From: Aaron Skonnard <aarons@develop.com>
Date: Tue, 18 Apr 2000 10:58:46 -0600
To: <keshlam@us.ibm.com>
Cc: "www-Dom" <www-dom@w3.org>
Message-ID: <NDBBJHEMDDKHIDLCDFAOIEPACIAA.aarons@develop.com>
>
> > API. I see NodeList as a very *natural* implementation of the XPath
> > node-set
> > abstraction.
>
> This has been debated in the past; I'm not sure we really want to rehash
> the pros and cons of NodeLists. Brief summary of the concerns:
>

I appreciate you taking the time to describe the concerns that you've
already tried to address. I agree that we don't need to hash these out
again.

> NodeList is explicitly defiend as being a "live view". Every time the DOM
> changes, its contents may have to be recomputed, and because it's
> integer-indexed that can involve a complete walk of the DOM tree. (There
> are ways to optimize that slightly, but only slightly.) That
> computation is
> significantly expensive even when matching only against the node type and
> name, as now; it'd be much worse for XPath.
>

True, very true.
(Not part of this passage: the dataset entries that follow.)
Lemma wp_copyuvm_loop P n d Td Ud l1 s1 v sz Q :
  ust l1 s1 d Td Ud kernel_entry in_use -> built l s d Td Ud l1 s1 -> copied Ud v (kphys s1) ->
  0 <= v -> 0 <= sz <= KERNBASE -> (Z.to_nat (pages sz - v) < n)%nat ->
  (forall w, 0 <= w < pages sz -> is_Some (U !! w)) -> v <= pages sz ->
  (forall l' s', Z.of_nat (length l1) < 2 * (pages sz - v) -> released [] l s l' s' -> Q 0 s') ->
  (forall l' s' Td' Ud', ust l' s' d Td' Ud' kernel_entry in_use -> built l s d Td' Ud' l' s' ->
     copied Ud' (pages sz) (kphys s') -> Q d s') ->
  wp P (copyuvm_loop kend n pd d (4096 * v) sz) s1 Q.
Proof.
  revert Td Ud l1 s1 v. induction n as [|n IH]; intros Td Ud l1 s1 v UD B C Hv Hsz Hn HU Hvs HQ0 HQ; [lia|].
  cbn [copyuvm_loop]. pose proof (pages_lt sz v) as Hlt. destruct (4096 * v <? sz) eqn:Ha.
  2:{ apply wp_ret. apply (HQ l1 s1 Td Ud UD B). by replace (pages sz) with v by lia. }
  pose proof UD as [VD _].
  pose proof (parent_ust d Td Ud l1 s1 B (v_sec _ _ _ _ _ _ _ _ VD) (v_free _ _ _ _ _ _ _ _ VD)) as UP. pose proof UP as [VP HUo].
  destruct (HU v ltac:(lia)) as [[pg f] EU]. destruct (HUo _ _ _ EU) as (Hk & Hf & Hpr).
  assert (4096 * v / 4096 = v) as Hdv by (rewrite Z.mul_comm; apply Z.div_mul; lia).
  assert (vpn v) as Hvv by (unfold vpn, KPAGE in *; lia).
  wp_next. eapply (wp_walk_look kend ls); [exact VP|unfold KPAGE in *; lia|]. rewrite Hdv.
  destruct (ust_table kend ls Hls Hkend _ _ _ _ _ _ _ _ _ _ UP EU) as [pt HT].
  pose proof (page_range _ _ (tab_page _ _ _ _ _ _ _ _ _ _ VP HT)).
  assert (entry_at T v ≠ 0) by (unfold entry_at; rewrite HT; destruct (vpn_idx v Hvv); lia).
  replace (entry_at T v =? 0) with false by lia. wp_next. apply wp_peek_vm.
  assert (load32 (kphys s1) (entry_at T v) = V2P pg + f) as ->.
  { transitivity (uent U K v); [|unfold uent; by rewrite EU].
    rewrite <- (v_ent _ _ _ _ _ _ _ _ VP v Hvv). unfold entry_at, entry. by rewrite HT. }
  assert (page_ok pg) as Hpg by (by eapply ust_page).
  destruct (upage_entry kend Hkend pg f Hpg Hf) as (Ea & _ & Ef & Ep & _).
  rewrite <- (negb_involutive (Z.land _ _ =? 0)), present_land, Ep, Hpr. cbn [negb]. rewrite Ea, Ef.
  destruct C as [C1 C2].
  apply (wp_new_page kend ls Hls Hkend P l1 s1 d Td Ud kernel_entry in_use v f (fun dst mem => KString.memmove mem dst pg PGSIZE));
    [done|done|apply C2; lia|done| | | |].
  - intros mem dst x Hx. rewrite KString.memmove_spec. by rewrite decide_False.
  - intros s2 -> U2 M2. wp_next. eapply wp_freevm; [exact U2|]. intros l3 s3 HR. apply wp_ret.
    apply (HQ0 l3); [cbn [length]; lia|]. eapply built_released; [|exact HR]. by eapply built_moved.
  - intros pg2 s2 T2 -> U2 M2. wp_next. eapply wp_free_hand; [done|done|exact U2|]. intros s3 U3 F3 L3 M3.
    assert (umoved [pg2] s1 d Td Ud [pg2] s3 T2 Ud) as M4 by (eapply umoved_free; [..|exact M2|exact U2| | |]; done).
    wp_next. eapply wp_freevm; [exact U3|]. intros l4 s4 HR. apply wp_ret.
    apply (HQ0 l4); [cbn [length]; lia|]. eapply built_released; [|exact HR]. by eapply built_moved.
  - intros pg2 l2 s2 T2 U2 M2 Hlen Hb. rewrite (lor_present f Hf Hpr) in *.
    rewrite u32_small by (unfold KPAGE, PGSIZE in *; lia).
    replace (4096 * v + PGSIZE) with (4096 * (v + 1)) by (unfold PGSIZE; lia).
    apply (IH T2 _ l2 s2 (v + 1) U2); [by eapply built_moved| |lia|done|lia|done|lia| |done].
    2:{ intros l' s' L'. apply HQ0. lia. }
    split.
    + intros w Hw. destruct (decide (w = v)) as [->|Hne].
      * exists pg, f, pg2. split; [done|]. split; [apply lookup_insert_eq|]. intros o Ho.
        assert (in_page pg2 (pg2 + o)) as Hin by (unfold in_page; lia).
        rewrite Hb, KString.memmove_spec, decide_True by done. replace (pg + (pg2 + o - pg2)) with (pg + o) by lia.
        apply (parent_same d Td Ud l1 s1 pg _ B); [|unfold in_page; lia].
        unfold in_use. apply elem_of_app. right. apply elem_of_app. left. by eapply elem_upages.
      * destruct (C1 w ltac:(lia)) as (pg1 & f1 & pg' & E1 & E2 & Hc). exists pg1, f1, pg'. split; [done|].
        assert (<[v := (pg2, f)]> Ud !! w = Some (pg', f1)) as E3 by (by rewrite lookup_insert_ne).
        split; [done|]. intros o Ho. rewrite <- (Hc o Ho).
        apply (um_keep _ _ _ _ _ _ _ _ _ M2 w pg' f1); [done|done|unfold in_page; lia].
    + intros w Hw. rewrite lookup_insert_ne by lia. apply C2. lia.
Qed.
I'm not tied to using NodeList - I actually thought it
would be simpler for most implementations since they already have it in
place. If most usage patterns don't mutate the returned NodeList (e.g.,
typical data extraction routines), the extra overhead wouldn't be incurred.
I can see both sides of this...

> Part of the goal of the Traversal chapter was to get rid of this global
> sensitivity and switch to localized testing, which is less expensive under
> document mutation.
>
> If you don't need a live view, you don't want NodeList -- just a vector of
> nodes. If you do need a live view, I submit that you probably won't want
> NodeList when you consider its real costs.
>
> Your milage may vary.
>

Agreed, but as I implied above, I bet XPath will be used more for
(read-only) data extraction than in mutation scenarios. So I would vote for
whatever is easier for implementations.